:: INFORMATION ::
Lemma StringAt_reads (h : Heap) (calls : nat) :
  forall t p, depth t < calls -> represents h t p ->
    StringAt calls p h = Some (String_ t, h).
Proof.
  induction calls as [|calls IH]; intros t p Hd Hrep; [lia|].
  rewrite represents_eq in Hrep. destruct p as [l|]; [|contradiction].
  destruct Hrep as (c & Hc & Hpkg & Hname & Hkind & Hdir & Hchild & Hkey
                    & Hval & Hps & Hrs).
  rewrite depth_eq in Hd.
  assert (Hpos : 0 < calls) by lia.
  assert (HdChild : depthOpt depth (Child t) < calls) by lia.
  assert (HdKey : depthOpt depth (mapKeyType t) < calls) by lia.
  assert (HdVal : depthOpt depth (mapValType t) < calls) by lia.
  assert (HdPs : list_max (map (depthParam depth) (Params t)) < calls) by lia.
  assert (HdRs : list_max (map (depthParam depth) (Results t)) < calls) by lia.
  clear Hd.
  pose proof (StringAt_opt h calls IH _ _ Hpos HdChild Hchild) as Echild.
  pose proof (StringAt_opt h calls IH _ _ Hpos HdKey Hkey) as Ekey.
  pose proof (StringAt_opt h calls IH _ _ Hpos HdVal Hval) as Eval.
  pose proof (mapMM_params h calls IH _ _ Hpos HdPs Hps) as Eps.
  pose proof (mapMM_params h calls IH _ _ Hpos HdRs Hrs) as Ers.
  rewrite String_eq. cbn [StringAt]. unfold bindM at 1. simpl loadType.
  rewrite Hc, Hkind, Hpkg, Hname, Hdir.
  repeat match goal with
         | |- context [if String.eqb (Kind t) ?k then _ else _] =>
             destruct (String.eqb (Kind t) k)
         end;
    try reflexivity;
    try (apply bindM_reads; [eassumption|]; intros; reflexivity).
  - destruct (String.eqb (Package t) ""); reflexivity.
  - apply bindM_reads; [eassumption|]. intros k _.
    apply bindM_reads; [eassumption|]. intros; reflexivity.
  - apply bindM_reads; [eassumption|]. intros ps _.
    apply bindM_reads; [eassumption|]. intros; reflexivity.
Qed.

(** C9: rendering is a function of the tree and of nothing else.  In the
    tree model [String_] is a function.  On the heap, the method called on
    an address that spells the tree [t] returns, given room for the nested
    calls, the value of [String_ t] and leaves the heap as it found it; a
    second call returns the same value; and so does a call on any other
    address, of any other heap, that spells the same tree. *)
Theorem rendering_is_pure
    (h h' : Heap) (p p' : option loc) (t : Type_) (calls calls' : nat) :
  represents h t p -> represents h' t p' ->
  depth t < calls -> depth t < calls' ->
  exists r : result string,
    r = String_ t
    /\ StringAt calls p h = Some (r, h)
    /\ StringAt calls' p h = Some (r, h)
    /\ StringAt calls' p' h' = Some (r, h').
Proof.
  intros Hrep Hrep' Hd Hd'. exists (String_ t).
  split; [reflexivity|].
  split; [now apply StringAt_reads|].
  split; now apply StringAt_reads.
Qed.

Lemma sampleHeap_represents :
  represents sampleHeap sampleTree (Some 1%positive).
Proof.
  simpl. eexists. split; [reflexivity|]. repeat split.
  - eexists. split; [reflexivity|]. split; [reflexivity|].
    simpl. eexists. split; [reflexivity|]. repeat split.
    simpl. eexists. split; [reflexivity|]. repeat split.
  - eexists. split; [reflexivity|]. split; [reflexivity|].
    simpl. eexists. split; [reflexivity|]. repeat split.
Defined.

Lemma sampleHeap'_represents :
  represents sampleHeap' sampleTree (Some 7%positive).
Proof.
  simpl. eexists. split; [reflexivity|]. repeat split.
  - eexists. split; [reflexivity|]. split; [reflexivity|].
    simpl. eexists. split; [reflexivity|]. repeat split.
    simpl. eexists. split; [reflexivity|]. repeat split.
  - eexists. split; [reflexivity|]. split; [reflexivity|].
    simpl. eexists. split; [reflexivity|]. repeat split.
Defined.

Lemma rendering_is_pure_witness :
  exists r : result string,
    r = OK "func(*Foo) error"
    /\ StringAt 4 (Some 1%positive) sampleHeap = Some (r, sampleHeap)
    /\ StringAt 9 (Some 1%positive) sampleHeap = Some (r, sampleHeap)
    /\ StringAt 9 (Some 7%positive) sampleHeap' = Some (r, sampleHeap').
Proof.
  destruct (rendering_is_pure sampleHeap sampleHeap' (Some 1%positive)
              (Some 7%positive) sampleTree 4 9
              sampleHeap_represents sampleHeap'_represents)
    as (r & Hr & H1 & H2 & H3).
  - vm_compute. lia.
  - vm_compute. lia.
  - exists r. split; [rewrite Hr; reflexivity|]. repeat split; assumption.
Defined.

(** ** Parsed types render *)

Lemma callString_defined (n : nat) (o : option Type_) :
  (forall t, depth t < n -> invariantsHold t = true ->
             exists s, String_ t = OK s) ->
  is_Some o ->
  match o with Some c => invariantsHold c | None => true end = true ->
  depthOpt depth o < n ->
  exists s, callString String_ o = OK s.
Proof.
  intros IH [c ->] Hinv Hd. simpl in *. now apply IH.
Qed.

Lemma mapM_params_defined (n : nat) (l : list (option Param)) :
  (forall t, depth t < n -> invariantsHold t = true ->
             exists s, String_ t = OK s) ->
  forallb (paramInvariants invariantsHold) l = true ->
  list_max (map (depthParam depth) l) < n ->
  exists ss, mapM (callParamString String_) l = OK ss.
Proof.
  intros IH. induction l as [|p l IHl]; intros Hinv Hd.
  - now exists [].
  - simpl in Hinv, Hd. apply andb_prop in Hinv. destruct Hinv as [Hp Hl].
    destruct IHl as [ss Hss]; [exact Hl | lia |].
    destruct p as [[name [ty|]]|]; simpl in Hp; try discriminate Hp.
    destruct (IH ty) as [s Hs]; [simpl in Hd; lia | exact Hp |].
    exists (s :: ss). simpl. rewrite Hs. simpl.
    change (mapM (callParamString String_) l ≫= (fun bs => OK (s :: bs))
            = OK (s :: ss)).
    now rewrite Hss.
Qed.

Lemma String_defined_bounded (n : nat) :
  forall t, depth t < n -> invariantsHold t = true ->
            exists s, String_ t = OK s.
Proof.
  induction n as [|n IH]; intros t Hd Hinv; [lia|].
  rewrite depth_eq in Hd. rewrite invariantsHold_eq in Hinv.
  repeat (apply andb_prop in Hinv; destruct Hinv as [Hinv ?]).
  assert (Hchild : needsChild (Kind t) = true ->
                   exists s, callString String_ (Child t) = OK s).
  { intros Hn.
    apply (callString_defined n); try assumption; [|lia].
    match goal with
    | Hc : implb (needsChild _) _ = true |- _ =>
        rewrite Hn in Hc; exact (bool_decide_eq_true_1 _ Hc)
    end. }
  rewrite String_eq. unfold needsChild in Hchild.
  destruct (String.eqb (Kind t) TypeKindStar) eqn:Estar.
  { destruct Hchild as [s ->]; [reflexivity|]. eauto. }
  destruct (String.eqb (Kind t) TypeKindIdent).
  { destruct (String.eqb (Package t) ""); eauto. }
  destruct (String.eqb (Kind t) TypeKindEllipsis) eqn:Eell.
  { destruct Hchild as [s ->]; [now rewrite orb_true_r|]. eauto. }
  destruct (String.eqb (Kind t) TypeKindArray) eqn:Earr.
  { destruct Hchild as [s ->]; [reflexivity|]. eauto. }
  destruct (String.eqb (Kind t) TypeKindMap) eqn:Emap.
  { simpl in Hinv. apply andb_prop in Hinv. destruct Hinv as [Hk Hv].
    destruct (callString_defined n (mapKeyType t)) as [k ->];
      try assumption; [exact (bool_decide_eq_true_1 _ Hk) | lia |].
    destruct (callString_defined n (mapValType t)) as [v ->];
      try assumption; [exact (bool_decide_eq_true_1 _ Hv) | lia |].
    eauto. }
  destruct (String.eqb (Kind t) TypeKindSelector); [eauto|].
  destruct (String.eqb (Kind t) TypeKindInterface); [eauto|].
  destruct (String.eqb (Kind t) TypeKindFunc).
  { destruct (mapM_params_defined n (Params t)) as [ps ->];
      try assumption; [lia|].
    destruct (mapM_params_defined n (Results t)) as [rs ->];
      try assumption; [lia|].
    eauto. }
  destruct (String.eqb (Kind t) TypeKindChan) eqn:Echan; [|eauto].
  destruct Hchild as [s ->]; [reflexivity|]. eauto.
Qed.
:::
■ WORK TASK ■
Repeat word for word every line from the start of the entries to the line holding "try (apply bindM_reads;", inclusive, and nothing else.

■ RESPONSE TO THE TASK ■
Lemma StringAt_reads (h : Heap) (calls : nat) :
  forall t p, depth t < calls -> represents h t p ->
    StringAt calls p h = Some (String_ t, h).
Proof.
  induction calls as [|calls IH]; intros t p Hd Hrep; [lia|].
  rewrite represents_eq in Hrep. destruct p as [l|]; [|contradiction].
  destruct Hrep as (c & Hc & Hpkg & Hname & Hkind & Hdir & Hchild & Hkey
                    & Hval & Hps & Hrs).
  rewrite depth_eq in Hd.
  assert (Hpos : 0 < calls) by lia.
  assert (HdChild : depthOpt depth (Child t) < calls) by lia.
  assert (HdKey : depthOpt depth (mapKeyType t) < calls) by lia.
  assert (HdVal : depthOpt depth (mapValType t) < calls) by lia.
  assert (HdPs : list_max (map (depthParam depth) (Params t)) < calls) by lia.
  assert (HdRs : list_max (map (depthParam depth) (Results t)) < calls) by lia.
  clear Hd.
  pose proof (StringAt_opt h calls IH _ _ Hpos HdChild Hchild) as Echild.
  pose proof (StringAt_opt h calls IH _ _ Hpos HdKey Hkey) as Ekey.
  pose proof (StringAt_opt h calls IH _ _ Hpos HdVal Hval) as Eval.
  pose proof (mapMM_params h calls IH _ _ Hpos HdPs Hps) as Eps.
  pose proof (mapMM_params h calls IH _ _ Hpos HdRs Hrs) as Ers.
  rewrite String_eq. cbn [StringAt]. unfold bindM at 1. simpl loadType.
  rewrite Hc, Hkind, Hpkg, Hname, Hdir.
  repeat match goal with
         | |- context [if String.eqb (Kind t) ?k then _ else _] =>
             destruct (String.eqb (Kind t) k)
         end;
    try reflexivity;
    try (apply bindM_reads; [eassumption|]; intros; reflexivity).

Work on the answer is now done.